◆ Required action ◆
Search the records below for "destruct (client_Get _". Return that line and all remaining lines exactly.

——

(** A call of the client returns within [B] of its start: the sum of the
    connection-pool, dial, write and read timeouts, with the retries that the
    constructor disables.  go-redis applies the deadline of the context to its
    input and output only with the option [ContextTimeoutEnabled], which the
    constructor leaves off, so no bound by the context is assumed. *)
Definition client_bounded (B : Z) : Prop := ∀ ctx now key c c' t r,
  client_Get ctx now key c = (c', t, r) → now <= t <= now + B.

Lemma redis_get_bounded B ctx now key s s' t r :
  client_bounded B → 0 <= B → Redis.Get client_Get ctx now key s = (s', t, r) → now <= t <= now + B.
Proof.
  intros Hc HB. unfold Redis.Get. destruct (Redis.client s); [|intros [= <- <- <-]; lia].
  case_if; [intros [= <- <- <-]; lia|].
  destruct (ctx_err ctx now) eqn:He; [intros [= <- <- <-]; lia|].
  destruct (client_Get _ _ _ _) as [[c' t'] res] eqn:Hg. intros [= <- <- <-]. by eapply Hc.
Qed.

(** The one call of the client that [Get] makes. *)
Lemma redis_get_client client_Get' ctx now key s :
  (∀ c, Redis.client s = Some c →
     client_Get' (WithTimeout ctx now (Redis.timeout s)) now key c =
     client_Get (WithTimeout ctx now (Redis.timeout s)) now key c) →
  Redis.Get client_Get' ctx now key s = Redis.Get client_Get ctx now key s.
Proof.
  intros Hc. unfold Redis.Get. destruct (Redis.client s) as [c|]; [|done]. case_if; [done|].
  destruct (ctx_err ctx now); [done|]. by rewrite Hc.
Qed.
End redis.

——

◆ Reply ◆
  destruct (client_Get _ _ _ _) as [[c' t'] res] eqn:Hg. intros [= <- <- <-]. by eapply Hc.
Qed.

(** The one call of the client that [Get] makes. *)
Lemma redis_get_client client_Get' ctx now key s :
  (∀ c, Redis.client s = Some c →
     client_Get' (WithTimeout ctx now (Redis.timeout s)) now key c =
     client_Get (WithTimeout ctx now (Redis.timeout s)) now key c) →
  Redis.Get client_Get' ctx now key s = Redis.Get client_Get ctx now key s.
Proof.
  intros Hc. unfold Redis.Get. destruct (Redis.client s) as [c|]; [|done]. case_if; [done|].
  destruct (ctx_err ctx now); [done|]. by rewrite Hc.
Qed.
End redis.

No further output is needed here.